En el aspecto gráfico, tenemos el dibujo de Xavier Tárrega, que no acompaña al guion. Lo refuerza, lo ensucia, lo completa. Su estilo en bitono convierte cada página en una declaración de intenciones. Aquí no hay color porque no hay consuelo. Aquí no hay espectacularidad porque no hay héroes. Todo es áspero, rugoso, imperfecto. Con ese toque de alguien que dibuja en una cueva con un pequeño lápiz roto. Las figuras humanas parecen frágiles, casi provisionales. Los escenarios no están diseñados para impresionar, sino para asfixiar. Las ciudades no son ruinas románticas. Son cadáveres arquitectónicos. Los pasillos, túneles y refugios transmiten claustrofobia, como si el mundo entero se hubiera convertido en un escondite improvisado. Y cuando aparecen los zombis (si se les pudiera llamar así) lo hacen sin fanfarria. No son el centro del relato. Son una presencia más, casi anecdótica, porque el verdadero horror ya ocurrió hace tiempo.
El formato del comic editado por Dolmen juega un papel clave. Las 264 páginas en tapa dura no invitan a una lectura ligera. Este es un tomo que pesa, literalmente y metafóricamente. Que exige ser leído con calma, con atención, aceptando que no todo será cómodo ni satisfactorio de inmediato. El ritmo es irregular, fragmentado, a veces casi contemplativo. Pero esa irregularidad es coherente con el mundo que retrata: un mundo sin orden, sin progresión clara, sin promesas.

Uno de los mayores aciertos del comic es su capacidad para hacerte sentir que estás leyendo algo prohibido, algo que no estaba destinado a sobrevivir. Como si cada página fuera una reliquia rescatada del olvido. Hay una sensación constante de precariedad, de que el relato podría romperse en cualquier momento. Y eso le da una fuerza brutal. Este no es un cómic optimista. Se mueve en un terreno mucho más incómodo. El de la resistencia mínima, el de seguir adelante no porque haya esperanza, sino porque rendirse significaría aceptar el silencio definitivo. Aquí la humanidad no se salva. Se prolonga. A base de palabras, recuerdos deformados y relatos transmitidos en la oscuridad.

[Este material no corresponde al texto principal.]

(* ===== verification/FenceProtocol.v ===== *)
(** The fence protocol as a transition system (internal/repo/gcfence.go, internal/repo/gcsweep.go).

    One writer, which adopted one chunk, against any number of collections that consider the
    chunk an orphan.  A step of the system is one of theirs, or time passing, or another
    process storing the chunk again; the steps of [Sweep], [BeginCommitFence], [VerifyAdopted]
    and [Confirm] that touch the protocol's objects are transitions of their own, so every
    interleaving is a path.  The expiry of run records and of pins is left out: it assumes
    that the hosts' clocks agree.  The files [GcFence] and [GcSweep] hold the code of the steps. *)
From S2P Require Import Prelude GcFence.

Local Open Scope Z_scope.

(** ** States *)

(** A collection: its record is out from [Settling] on; [Advanced], [PinsRead] and [Deleting]
    are the stages of a checkpoint. *)
Inductive run_phase := NoRun | Settling | Advanced | PinsRead | Deleting | Finished.

#[export] Instance run_phase_eq_dec : EqDecision run_phase.
Proof. solve_decision. Defined.

Record run := { r_phase : run_phase; r_published : time; r_seq : nat; r_pins : bool; r_refs : bool }.

(** The writer.  [post] says that the manifest is committed already; [start] is the time of
    its first reading of the records and [known] the runs it saw then. *)
Inductive writer :=
| Fresh
| Pinning (post : bool)
| Rereading (post : bool)
| Waiting (post : bool) (waitFor : nat -> option nat)
| Verifying (post pinned : bool) (start : time) (known : nat -> bool)
| Committing (pinned : bool) (start : time) (known : nat -> bool)
| Committed (pinned : bool) (start : time) (known : nat -> bool)
| Succeeded
| Refused
| Reported.

Record state := {
  clock : time;
  chunk : bool;
  pin : bool;
  manifest : bool;
  runs : nat -> run;
  the_writer : writer
}.

Definition live_run (r : run) : Prop := r_phase r <> NoRun /\ r_phase r <> Finished.

Definition set_run (s : state) (i : nat) (r : run) : state :=
  {| clock := clock s; chunk := chunk s; pin := pin s; manifest := manifest s;
     runs := fun j => if decide (j = i) then r else runs s j; the_writer := the_writer s |}.

Definition set_chunk (s : state) (b : bool) : state :=
  {| clock := clock s; chunk := b; pin := pin s; manifest := manifest s; runs := runs s; the_writer := the_writer s |}.

Definition set_clock (s : state) (t : time) : state :=
  {| clock := t; chunk := chunk s; pin := pin s; manifest := manifest s; runs := runs s; the_writer := the_writer s |}.

Definition set_writer (s : state) (w : writer) : state :=
  {| clock := clock s; chunk := chunk s; pin := pin s; manifest := manifest s; runs := runs s; the_writer := w |}.

Definition write_pin (s : state) (w : writer) : state :=
  {| clock := clock s; chunk := chunk s; pin := true; manifest := manifest s; runs := runs s; the_writer := w |}.

Definition write_manifest (s : state) (w : writer) : state :=
  {| clock := clock s; chunk := chunk s; pin := pin s; manifest := true; runs := runs s; the_writer := w |}.

Definition in_phase (r : run) (p : run_phase) : run :=
  {| r_phase := p; r_published := r_published r; r_seq := r_seq r; r_pins := r_pins r; r_refs := r_refs r |}.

Cuando terminas el volumen, no sientes cierre. Sientes eco. La sensación de que estas crónicas podrían ser las últimas, o las primeras de algo nuevo, o ambas cosas a la vez. Sientes que has leído un testamento cultural, una advertencia escrita desde el futuro para un lector que aún cree que el mundo es estable. «Las Crónicas de Nyur Nyur» es, en consecuencia, salvaje, exigente y profundamente incómodo. Es un cómic que entiende que, cuando el viejo paradigma se derrumba, las historias no sirven para escapar de la realidad, sino para soportarla. Y en ese gesto desesperado, terco y humano, encuentra su verdadera grandeza.